L’aspetto della sala è piuttosto impressionante: sembra di essere in uno di quei centri di comando da vecchio film di fantascienza. L’effetto retrò non è casuale. Molti dei macchinari che troneggiano nella stanza sono effettivamente calcolatori elettronici che arrivano da quegli anni. Il professor Carlo Spinedi e i suoi colleghi, affiliati all’ASTiSi (Associazione per la storia dell’informatica della Svizzera italiana, www.astisi.ch) da decenni si occupano di raccogliere in un’aula della SUPSI di Trevano le «macchine informatiche» dismesse: obsolete, da un punto di vista tecnologico ma non per questo meno interessanti e importanti per chi si interessa di ingegneria e programmazione, e, soprattutto, deve insegnarla. Non si tratta qui, infatti, di una semplice iniziativa motivata da uno spirito nostalgico o un po’ nerd, ma di mantenere un contatto concreto con tecnologie e sistemi che hanno costituito, per così dire, i mattoni fondanti dell’attuale «mondo digitale».

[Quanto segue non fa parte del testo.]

Lemma cluster_delete_spec r c : wpm (reconcileDelete r) c (delete_post c).
Proof.
  unfold reconcileDelete, delete_post. do 6 cl_step.
  set (c1 := put_conditions _ _). assert (Hu : unmanaged c1 = unmanaged c) by done. clearbody c1.
  destruct (unmanaged_same _ _ Hu) as (Hf & Hc & Hk & Hi & _). do 2 cl_step. cbn zeta. cl_step.
  rewrite Hc, <-Hf. unfold secret_released, machines_gone. cbn zeta. rewrite <-Hk, <-Hi.
  assert (Hrest : forall (machines : list VSphereMachine) trm, ((0 <? zlen machines) = false -> machines_gone c trm) ->
    wpm (if 0 <? zlen machines then ret tenSeconds else release_cluster r) c1 (fun tr' res c' =>
      finalizers c' = finalizers c1 \/ res = Ok 0 /\ finalizers c' = (RemoveFinalizer (finalizers c1) ClusterFinalizer).1 /\
      machines_gone c trm /\ secret_released c1 tr')).
  { intros machines trm Hm. destruct (0 <? zlen machines); [by cl_step; left|].
    eapply wpm_mono; [apply release_cluster_spec|]. intros tr res c' [?|(? & ? & ?)]; [by left|right; split_and!; auto]. }
  destruct (cl_Cluster c) as [cluster|] eqn:Ecl.
  - do 2 cl_step; cbn beta iota; [|by left..].
    eapply wpm_mono; [apply (Hrest a [Call (ListVSphereMachines (om_Namespace (kc_ObjectMeta cluster))
      (om_Name (kc_ObjectMeta cluster))) (Ok a)])|].
    + intros Hz. unfold machines_gone. rewrite Ecl. destruct a as [|x a]; [by apply list_elem_of_singleton|].
      exfalso. apply Z.ltb_ge in Hz. unfold zlen in Hz. cbn [length] in Hz. lia.
    + intros tr res c' [?|(-> & ? & Hm & Hs)]; [by left|right]. split_and!; [done..| |].
      * unfold machines_gone in Hm. rewrite Ecl in Hm. apply list_elem_of_singleton in Hm. rewrite Hm. in_trace.
      * do 7 (apply (secret_released_app c1 [_]) || apply (secret_released_app c1 [])). exact Hs.
  - cl_step. eapply wpm_mono; [apply (Hrest [] []); intros _; unfold machines_gone; by rewrite Ecl|].
    intros tr res c' [?|(-> & ? & Hm & Hs)]; [by left|right]. split_and!; [done..|].
    do 6 (apply (secret_released_app c1 [_]) || apply (secret_released_app c1 [])). exact Hs.
Qed.

(** ** Failure domains *)

Definition same_server (server : string) (zone : VSphereDeploymentZone) : bool :=
  String.eqb (dz_Server (zn_Spec zone)) server.
Definition eligible (server : string) (zone : VSphereDeploymentZone) : bool :=
  same_server server zone && match zn_Ready zone with Some false => false | _ => true end.
Definition unreported (server : string) (zone : VSphereDeploymentZone) : bool :=
  same_server server zone && match zn_Ready zone with None => true | _ => false end.
Definition unready (server : string) (zone : VSphereDeploymentZone) : bool :=
  same_server server zone && match zn_Ready zone with Some false => true | _ => false end.
Definition domain_of (zone : VSphereDeploymentZone) : KubeFailureDomain :=
  mkKubeFailureDomain (om_Name (zn_ObjectMeta zone)) (dz_ControlPlane (zn_Spec zone)).

Lemma fold_zones server zones n m fds :
  foldl (zone_turn server) (n, m, fds) zones =
    (n + zlen (List.filter (unreported server) zones), m + zlen (List.filter (unready server) zones),
     (fds ++ map domain_of (List.filter (eligible server) zones))%list).
Proof.
  revert n m fds. induction zones as [|zone zones IH]; intros n m fds.
  - cbn. unfold zlen. cbn. by rewrite app_nil_r, !Z.add_0_r.
  - cbn [foldl List.filter]. unfold zone_turn, unreported, unready, eligible, same_server.
    destruct (String.eqb (dz_Server (zn_Spec zone)) server) eqn:E; cbn [negb andb];
      [destruct (zn_Ready zone) as [[|]|]|]; rewrite IH; unfold zlen, unreported, unready, eligible, same_server; cbn [map length];
      rewrite <-?app_assoc; cbn [app]; rewrite !pair_equal_spec; split_and!; (lia || done).
Qed.

Lemma zlen_zero {A} (f : A -> bool) l : (0 <? zlen (List.filter f l)) = false <-> forall x, x ∈ l -> f x = false.
Proof.
  unfold zlen. rewrite Z.ltb_ge. split.
  - intros Hz x Hx. destruct (f x) eqn:E; [|done]. exfalso.
    assert (Hin : In x (List.filter f l)) by (apply filter_In; split; [by apply list_elem_of_In|done]).
    destruct (List.filter f l); [done|cbn in Hz; lia].
  - intros Hf. destruct (List.filter f l) as [|x l'] eqn:E; [done|].
    assert (Hin : In x (List.filter f l)) by (rewrite E; by left).
    apply filter_In in Hin as [Hin Hx]. rewrite (Hf x) in Hx; [done|by apply list_elem_of_In].
Qed.

(** The failure domains are those of the zones that were listed; [ok] says
    whether every zone of the server has reported. *)
Definition domains_set (c : ClusterContext) (tr : trace) (ok : bool) (c' : ClusterContext) : Prop :=
  let server := ls_Server (vc_Spec (cl_VSphereCluster c)) in
  match ls_FailureDomainSelector (vc_Spec (cl_VSphereCluster c)) with
  | None => ok = true /\ c' = c
  | Some selector =>
      exists zones, Call (ListVSphereDeploymentZones (Some selector)) (Ok zones) ∈ tr /\
        vc_FailureDomains (cl_VSphereCluster c') = sort_by kf_Name (map domain_of (List.filter (eligible server) zones)) /\
        (ok = true <-> forall zone, zone ∈ zones -> same_server server zone = true -> zn_Ready zone <> None)
  end.

Lemma domains_adorned (c1 c' : ClusterContext) : adorned c1 c' -> vc_FailureDomains (cl_VSphereCluster c') = vc_FailureDomains (cl_VSphereCluster c1).
Proof. by apply (adorned_field (fun c => vc_FailureDomains (cl_VSphereCluster c))). Qed.

Lemma reconcileDeploymentZones_spec c :
  wpm reconcileDeploymentZones c (fun tr r c' => effects tr = [] /\
    provisioned c' = provisioned c /\ match r with Ok ok => domains_set c tr ok c' | _ => True end).
Proof.
  unfold reconcileDeploymentZones, domains_set. do 2 cl_step.
  destruct (ls_FailureDomainSelector _) as [selector|]; [|by cl_step].
  destruct (selector_valid selector); cbn [negb]; [|by cl_step]. do 3 cl_step; cbn beta iota; [|done..].
  rewrite fold_zones. cbn [app]. do 2 cl_step. set (server := ls_Server _).
  set (c1 := set_cl_VSphereCluster _ c).
  assert (Hrep : (0 <? 0 + zlen (List.filter (unreported server) a)) = false <->
    forall zone, zone ∈ a -> same_server server zone = true -> zn_Ready zone <> None).
  { rewrite Z.add_0_l, zlen_zero. unfold unreported. split; intros Hz zone Hin.
    - specialize (Hz zone Hin). intros Hs Hr. by rewrite Hs, Hr in Hz.
    - specialize (Hz zone Hin). destruct (same_server server zone); [|done]. cbn [andb].
      destruct (zn_Ready zone); [done|]. by destruct Hz. }
  assert (Hd : forall tr (c' : ClusterContext) ok, adorned c1 c' -> effects tr = [] ->
    (ok = true <-> (0 <? 0 + zlen (List.filter (unreported server) a)) = false) ->
    effects ([] ++ [Call (ListVSphereDeploymentZones (Some selector)) (Ok a)] ++ [] ++ tr) = [] /\
    provisioned c' = provisioned c /\ exists zones,
      Call (ListVSphereDeploymentZones (Some selector)) (Ok zones) ∈ ([] ++ [Call (ListVSphereDeploymentZones (Some selector)) (Ok a)] ++ [] ++ tr)%list /\
      vc_FailureDomains (cl_VSphereCluster c') = sort_by kf_Name (map domain_of (List.filter (eligible server) zones)) /\
      (ok = true <-> forall zone, zone ∈ zones -> same_server server zone = true -> zn_Ready zone <> None)).
  { intros tr c' ok Had He Hok. split; [by trace_simpl|]. split; [by apply (adorned_field provisioned) in Had|].
    exists a. split; [in_trace|]. split; [|by rewrite Hok].
    by rewrite (domains_adorned _ _ Had). }
  destruct (0 <? 0 + _) eqn:Eun.
  - do 2 cl_step. do 2 cl_step. cl_step. rewrite <-?app_assoc, ?app_nil_r. apply (Hd [_; _]); [|done..].
    etrans; [apply adorned_put_v1beta1|apply adorned_put].
  - assert (Ha : adorns (if 0 <? zlen (map domain_of (List.filter (eligible server) a)) then
        if 0 <? 0 + zlen (List.filter (unready server) a) then
          cond_false FailureDomainsAvailableV1Beta1Condition FailureDomainsSkippedV1Beta1Reason SeverityInfo
            "one or more failure domains are not ready" ;;
          cond_set (cond VSphereClusterFailureDomainsReadyCondition ConditionFalse
            VSphereClusterFailureDomainsNotReadyReason "One or more failure domains are not ready")
        else
          cond_true FailureDomainsAvailableV1Beta1Condition ;;
          cond_set (cond VSphereClusterFailureDomainsReadyCondition ConditionTrue
            VSphereClusterFailureDomainsReadyReason "")
      else cond_v1beta1_delete (St:=ClusterContext) FailureDomainsAvailableV1Beta1Condition)%go) by solve_adorns.
    apply wpm_adorns_bind; [exact Ha|..].
    1-2: intros tr x s' He Had; (split; [by trace_simpl|]); split; [by apply (adorned_field provisioned) in Had|done].
    intros tr u s' He Had. cl_step. rewrite app_nil_r. by apply Hd.
Qed.
#[export] Program Instance zone_conditioned : Conditioned VSphereDeploymentZoneContext := {|
  the_conditions c := zn_Conditions (zx_VSphereDeploymentZone c);
  put_conditions l c := set_zx_VSphereDeploymentZone (set_zn_Conditions l (zx_VSphereDeploymentZone c)) c;
  the_v1beta1 c := zn_V1Beta1Conditions (zx_VSphereDeploymentZone c);
  put_v1beta1 l c := set_zx_VSphereDeploymentZone (set_zn_V1Beta1Conditions l (zx_VSphereDeploymentZone c)) c
|}.
Solve Obligations with intros; repeat match goal with c : VSphereDeploymentZoneContext |- _ => destruct c as [[] ?] end; done.

Section controller.
Context `{Libs} `{Govmomi} (mgr : ManagerContext).
#[warnings="-notation-for-abbreviation"]
Notation MZ := (M Ev VSphereDeploymentZoneContext).
Open Scope go_scope.

Definition getZone : MZ VSphereDeploymentZone := gets zx_VSphereDeploymentZone.
Definition on_zone (f : VSphereDeploymentZone -> VSphereDeploymentZone) : MZ unit :=
  modify (fun c => set_zx_VSphereDeploymentZone (f (zx_VSphereDeploymentZone c)) c).

(** [GetSession] where its finder or its tag manager is used: the session is a
    pointer. *)
Definition auth_session : MZ Session :=
  s <- gets zx_AuthSession ;;
  match s with Some s => ret s | None => panic end.

(** [MarkFalse] and [Set] of a condition that is false, with one message each. *)
Definition both_false (ty1 reason1 msg1 ty reason msg : string) : MZ unit :=
  cond_false ty1 reason1 SeverityError msg1 ;;
  cond_set (cond ty ConditionFalse reason msg).

(** * [pkg/taggable] *)

Definition HasTag (ref : MoRef) (tagName : string) : MZ bool :=
  auth_session ;;
  attachedTags <- call_res (GetAttachedTags ref) ;;
  ret (existsb (fun tag => String.eqb tag tagName) attachedTags).

(** [GetObjects]; calling the function that is missing for a type panics. *)
Definition GetObjects (failureDomain : VSphereFailureDomain) (fdType : string) : MZ (list MoRef) :=
  auth_session ;;
  match ObjectFunc fdType (fs_Topology (vf_Spec failureDomain)) with
  | None => panic
  | Some finderFunc =>
      objRefs <- finderFunc ;;
      if zlen objRefs =? 0 then fail (ENew "unable to find taggable object") else ret objRefs
  end.

(** * Failure domains *)

(** Reading the tag of a failure domain, and that every object of it has it. *)
Definition verifyFailureDomain (vsphereFailureDomain : VSphereFailureDomain) (failureDomain : FailureDomain)
    : MZ unit :=
  let name := fd_Name failureDomain in
  auth_session ;;
  wrap (sprintf "failed to verify tag %s and category %s" [AS name; AS (fd_TagCategory failureDomain)])
    (call_res (GetTagForCategory name (fd_TagCategory failureDomain))) ;;
  objects <- wrap (sprintf "failed to get objects of type %s" [AS (fd_Type failureDomain)])
    (GetObjects vsphereFailureDomain (fd_Type failureDomain)) ;;
  for_each objects (fun obj =>
    hasTag <- wrap (sprintf "failed to verify if object %s has tag %s" [AS (MoRef_String obj); AS name])
      (HasTag obj name) ;;
    if negb (hasTag : bool) then
      fail (ENew (sprintf "object %s does not have tag %s" [AS (MoRef_String obj); AS name]))
    else ret tt).
(* ===== verification/MachineController.v ===== *)
(** [controllers/vspheremachine_controller.go]: the reconciliation of a
    VSphereMachine, over the interface of the service that makes its VM. *)
From S2P Require Import Prelude GoStrings Types Libs Constants Errors Prog World RefLibs Conditions Identity MachineUtil MachineInterface VimMachine.

Module MachineController.
Import Identity MachineInterface.

(** [reconcile.Result]: after how many nanoseconds to reconcile again, 0 for not. *)
Definition Result := Z.
Definition tenSeconds : Result := 10 * 1000000000.

Definition hostInfoErrStr : string := "host info cannot be used as a label value".
Definition ESXiHostInfoLabel : string := "node.cluster.x-k8s.io/esxi-host".
(** [vmwarev1.GroupVersion.String()]. *)
Definition VMwareGroupVersion : string := "vmware.infrastructure.cluster.x-k8s.io/v1beta2".

Section controller.
Context `{Libs} {Ctx : Type} {mc : MachineContext Ctx} {svc : VSphereMachineService Ctx}.
#[warnings="-notation-for-abbreviation"]
Notation MC := (M Ev Ctx).
Open Scope go_scope.

(** Both conditions about the VM of a machine that is not there yet. *)
Definition not_provisioned (reason1 severity reason message : string) : MC unit :=
  cond_false VMProvisionedV1Beta1Condition reason1 severity "" ;;
  cond_set (cond VSphereMachineVirtualMachineProvisionedCondition ConditionFalse reason message).
(* ===== verification/VMPass.v ===== *)
(** What the passes of the VM service have in common: the task in flight, the
    power state, the event that is deferred. *)
From S2P Require Import Prelude GoStrings GoBase64 Types Libs Errors Prog World RefLibs.
From S2P Require Import Extra MachineUtil Metadata NetStatus Ipam VMUtil Power Clone Pci.
From S2P Require Import Cluster VMService.

Import VMUtil VMService.

Module VMPass.

Section lemmas.
Context `{Libs} {Gm : Govmomi}.

Lemma last_app_some {A} (l l' : list A) x : last l' = Some x -> last (l ++ l') = Some x.
Proof. intros Hl. by rewrite last_app, Hl. Qed.

Lemma getPowerState_spec ref c :
  wpm (Power.getPowerState ref) c (fun tr r c' => c' = c /\ effects tr = [] /\
    match r with Ok st => power_states tr = [(ref, st)] | _ => True end).
Proof.
  unfold Power.getPowerState. vm_steps; [|done..].
  destruct (String.eqb_spec a "poweredOn") as [->|_]; [by vm_steps|].
  destruct (String.eqb_spec a "poweredOff") as [->|_]; [by vm_steps|].
  destruct (String.eqb_spec a "suspended") as [->|_]; by vm_steps.
Qed.

(** ** The whole of [ReconcileVM] and [DestroyVM] *)

(** What the deferred function adds to a run. *)
Definition silent (tr : trace) : Prop :=
  power_states tr = [] /\ started_tasks tr = [] /\ (effects tr = [] \/ exists t, effects tr = [WatchesTask t]).

(** When a task is in flight nothing happens; otherwise the pass is made, from a
    context without a task whose result is the initial one. *)
Lemma wpm_unless_in_flight {A} (result : A) (pass : MV A) c (Q : trace -> res A -> VMContext -> Prop) :
  (forall tr r c1, effects tr = [] -> same_object c c1 -> cx_State c1 = initial_state (cx_VSphereVM c) ->
     TaskRef c1 = TaskRef c \/ TaskRef c1 = "" ->
     (forall a, r = Ok a -> a = result /\ exists task, retrieved_tasks tr = [(TaskRef c, Ok task)] /\ awaited task c tr c1) -> Q tr r c1) ->
  (forall tr0 c1, effects tr0 = [] -> same_object c c1 -> cx_State c1 = initial_state (cx_VSphereVM c) ->
     TaskRef c1 = "" ->
     wpm pass c1 (fun tr r c' => forall tr' r', silent tr' -> r' = r \/ (exists w, r' = Stop w) ->
       Q (tr0 ++ tr ++ tr')%list r' c')) ->
  wpm (unless_in_flight result pass) c Q.
Proof.
  intros Hin Hpass. unfold unless_in_flight. do 5 vm_step.
  eapply wpm_mono; [apply reconcileInFlightTask_spec|].
  intros tr r c1 ((Hs & Hst & _) & He & Ht & Hf & Htrue & _). cbn [cx_State set_cx_State] in Hst.
  assert (Hs' : same_object c c1) by (etrans; [|exact Hs]; by repeat split).
  destruct r as [[|]|e|w].
  - vm_step. cbn [app]. rewrite app_nil_r. apply Hin; [done..|]. intros a [= <-]. split; [done|by apply Htrue].
  - apply wpm_with_defer. eapply wpm_mono; [by apply Hpass; auto|].
    intros tr' r c2 HQ. cbn beta in HQ. cbn [app].
    assert (Hd : forall r : res A, (forall tr'' r', silent tr'' -> r' = r \/ (exists w, r' = Stop w) ->
        Q (tr ++ tr' ++ tr'')%list r' c2) ->
      wpm reconcileVSphereVMOnTaskCompletion c2 (fun tr'' r' c3 =>
        Q (tr ++ tr' ++ tr'')%list (match r' with Stop w => Stop w | _ => r end) c3)).
    { intros r0 HQ'. eapply wpm_mono; [apply reconcileVSphereVMOnTaskCompletion_spec|].
      intros tr'' r' c3 (-> & Hp & Hst' & He'). apply HQ'; [done|]. destruct r'; eauto. }
    destruct r as [a|e|[|]]; [by apply Hd..|].
    specialize (HQ [] (Stop Diverges)). rewrite app_nil_r in HQ. apply HQ; [|by left].
    split; [done|]. split; [done|by left].
  - apply Hin; done.
  - apply Hin; done.
Qed.

Lemma silent_effects tr e : silent tr -> e ∈ effects tr -> exists t, e = WatchesTask t.
Proof.
  intros (_ & _ & [He|[t He]]); rewrite He; [by intros ?%elem_of_nil|].
  intros ?%list_elem_of_singleton. by exists t.
Qed.

(** The answers of a run in which a task was in flight. *)
Definition waits_post {A} (result : A) (c : VMContext) (tr : trace) (r : res A) (c' : VMContext) : Prop :=
  forall task, head (retrieved_tasks tr) = Some (TaskRef c, Ok task) -> in_progress task ->
  effects tr = [] /\ c' = set_cx_State (initial_state (cx_VSphereVM c)) c /\ (forall a, r = Ok a -> a = result).

Lemma unless_in_flight_waits {A} (result : A) (pass : MV A) c :
  TaskRef c <> "" -> wpm (unless_in_flight result pass) c (waits_post result c).
Proof.
  intros Hne. unfold unless_in_flight. do 5 vm_step. eapply wpm_mono; [apply reconcileInFlightTask_spec|].
  intros tr r c1 (_ & He & _ & _ & _ & Hret). destruct (Hret Hne) as (a & Ha & Hp). clear Hret.
  assert (Hstop : forall r' : res A, (forall x, r' = Ok x -> x = result) -> waits_post result c tr r' c1).
  { intros r' Hr' task Hh Hin. rewrite Ha in Hh. injection Hh as Hh1. by destruct (Hp task Hh1 Hin) as [-> _]. }
  destruct r as [[|]|e|w]; [| |by apply Hstop..].
  - vm_step. cbn [app]. rewrite app_nil_r. apply Hstop. by intros x [= <-].
  - apply wpm_runs. intros tr' r' c' _ task Hh Hin. exfalso. cbn [app] in Hh.
    rewrite retrieved_tasks_app, Ha in Hh. injection Hh as Hh1. by destruct (Hp task Hh1 Hin).
Qed.

(** ** Properties *)

(** while the task that is recorded is queued or running, neither
    [ReconcileVM] nor [DestroyVM] (two instances of [unless_in_flight]) does
    anything but read: no call changes anything, the VSphereVM is as it was, the
    VM is reported as pending, and the answer is the empty one or, while a failed
    task waits for its retry, an error. *)
Theorem task_in_flight_waits {A} (result : A) (pass : MV A) c tr r c' task :
  TaskRef c <> "" -> runs (unless_in_flight result pass c) tr (r, c') ->
  head (retrieved_tasks tr) = Some (TaskRef c, Ok task) -> in_progress task ->
  effects tr = [] /\ c' = set_cx_State (initial_state (cx_VSphereVM c)) c /\
  (forall a, r = Ok a -> a = result).
Proof.
  intros Hne Hr. exact (proj1 (wpm_runs _ _ _) (unless_in_flight_waits result pass c Hne) tr r c' Hr task).
Qed.
End lemmas.

(** * Concrete inputs *)

Section examples.
Import RefLibs.

Definition sample_running_world : RefWorld :=
  mkRefWorld 0 (Ok None) (Ok (Some vm_ref)) (fun _ => Ok vm_ref)
    (Ok (mkTask "task-7" TaskInfoStateRunning None)) "poweredOff" true None None [] None
    (fun _ => Err (ELib APINotFound "not found")) (fun _ => Err (ELib APINotFound "not found")).
Definition sample_running := run ReconcileVM sample_task_context sample_running_world.

Lemma task_in_flight_waits_witness :
  sample_running.2.1 = Ok tt /\ effects sample_running.1 = [].
Proof.
  split; [vm_compute; reflexivity|].
  refine (proj1 (task_in_flight_waits tt reconcile_pass sample_task_context _ _ _
    (mkTask "task-7" TaskInfoStateRunning None) _ (run_runs ReconcileVM sample_task_context sample_running_world) _ _)).
  - discriminate.
  - vm_compute. reflexivity.
  - right. reflexivity.
Defined.
End examples.

End VMPass.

Nell’illustrarci i contorni dell’iniziativa, Carlo Spinedi non può che iniziare a raccontare una sorta di storia dell’informatizzazione della società ticinese e, in particolare, dell’introduzione dell’informatica nel nostro sistema scolastico/formativo. E, ripercorrendo le tappe della sua carriera, Spinedi ci racconta che durante i suoi studi al Politecnico di Zurigo, negli anni 60, gli era capitato di prendere contatto con quelle attrezzature che all’epoca erano veramente imponenti e futuristiche. «All’inizio non si parlava ancora di computer, ma piuttosto di calcolatori elettronici. Erano macchine in grado di compiere calcoli complessi, che servivano essenzialmente per creare delle simulazioni di fenomeni, aiutandone lo studio». Una delle prime applicazioni che ricorda di aver affrontato era quella della regolazione di un’«onda verde» semaforica. Con il passare degli anni poi i calcolatori stessi si erano evoluti, aumentando le loro capacità di calcolo, ma soprattutto acquisendo la possibilità di essere guidate da un linguaggio di programmazione.
Carlo Spinedi ci indica una delle grosse unità dall’aria «vintage»: «Con quella ho programmato un sistema che collegava tra loro vari sensori termici: misuravano la temperatura in vari punti di una costruzione esposta ai raggi solari. Il sistema per interfacciare i computer ai sensori e il programma stesso per gestire le misurazioni non esistevano, ho dovuto inventare tutto da zero…». La macchina è ancora lì, e grazie alle sue dimensioni troneggia all’interno della sala: al suo fianco, come detto stanno decine di altre apparecchiature (in totale sono più di 300, la collezione è presentata qui: www.supsi.ch/go/lastin) in gran parte ancora funzionanti e sottoposte a regolare manutenzione. Confrontandole con i computer che siamo abituati a utilizzare oggi, così diversi per potenza e dimensioni, ci rendiamo conto concretamente di quale sia stata la portata del mutamento tecnologico. Spinedi, tra l’altro, è stato membro del gruppo di docenti che per primi hanno iniziato a sollecitare le autorità cantonali affinché introducessero l’insegnamento dell’informatica nel sistema delle scuole professionali ticinesi. «La Scuola tecnica di allora formava principalmente architetti e disegnatori. Con alcuni miei colleghi ci siamo resi conto che presto sarebbe stata necessaria una preparazione specifica in questo campo tecnologico. Abbiamo istituito il primo corso nel 1986 e avevamo avuto 100 candidature: avevamo selezionato venti candidati, di cui undici avevano terminato il corso di studi. Oggi quegli undici occupano tutti i posti importanti».
L’annotazione conclusiva di Spinedi ci ricorda che il lavoro dell’Associazione per la storia dell’informatica della Svizzera italiana, oltre alla conservazione del patrimonio delle competenze tecnologiche acquisite nel corso degli anni, si dedica anche a salvaguardare il ricordo delle persone che, di questa storia, sono state protagoniste. Pionieri che ci hanno guidato verso la modernizzazione tecnologica della Svizzera italiana.